No pudiste evitar mirarlo, tu mirada se encontró con la suya por un momento. Sus ojos ámbar brillaron cuando captó tu interés. Después de un momento, volvió a centrarse en su propio plato, pero ahora parecía más aburrido que antes. Aún podías escuchar sus pensamientos claramente en tu mente, incluso mientras apartabas la mirada de él.
Le das un gran mordisco al filete, y sientes los pensamientos de Lila. La voz en tu cabeza era dulce y con un toque de arrogancia. "Él será mío, él me necesita.
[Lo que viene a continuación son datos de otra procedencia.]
Lemma domain_switch_keeps_the_old_files_witness :
  exists tr w', @runs _ _ (VpsEnv example_installer "old.example.com") _ (SwitchSNI example_installer "old.example.com") example_world tr None w' /\
    switch_done example_installer w'.
Proof.
  pose proof (vps_handler_runs example_installer "old.example.com" 1000 (SwitchSNI example_installer "old.example.com") example_world) as Hr.
  destruct (run _ _ _) as [[tr r] w'] eqn:Hrun.
  assert (r = None) as -> by (apply (f_equal (fun x => snd (fst x))) in Hrun; vm_compute in Hrun; by symmetry).
  exists tr, w'. split; [exact Hr|].
  assert (trio_kept (bytes_of "SNI_DOMAIN=old.example.com") (bytes_of "old chain") (bytes_of "old key") example_world) as Hw
    by (split; [apply example_rooted|right; split; reflexivity..]).
  exact (proj2 (domain_switch_keeps_the_old_files example_installer "old.example.com" _ _ _ example_world Hw) tr None w' Hr eq_refl).
Defined.

(** ** What a leftover backup does

    A directory [.certificate-previous] that an earlier attempt left behind
    stops the activation of every later certificate. *)
Theorem leftover_backup_blocks_activation w :
  certificate_previous ∈ dirs w -> always activate_script w (fun _ ok w' => ok = false /\ w' = w).
Proof.
  intros Hd. apply wp_always. unfold activate_script, must, sh, negated, call, mret, prog_ret.
  intros ok1 w1 ->. destruct ok1; [|done]. intros ok2 w2 [-> ->]. destruct (present fullchain_new w); [|done].
  intros ok3 w3 [-> ->]. destruct (present privkey_new w); [|done]. intros ok4 w4 [-> ->].
  rewrite bool_decide_eq_true_2, orb_true_r by done. done.
Qed.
Soy la única que sabe cómo complacerlo. Mira, hasta pidió carne. Por supuesto que a él le gustan las mujeres con apetito. ¡Él va a elegirme, no a esa bestia de Polonia!"
Le das un mordisco a tu filete, sintiendo la sangre de la carne mientras saboreas el sabor. No le haces caso a la mirada de desaprobación de las otras mujeres.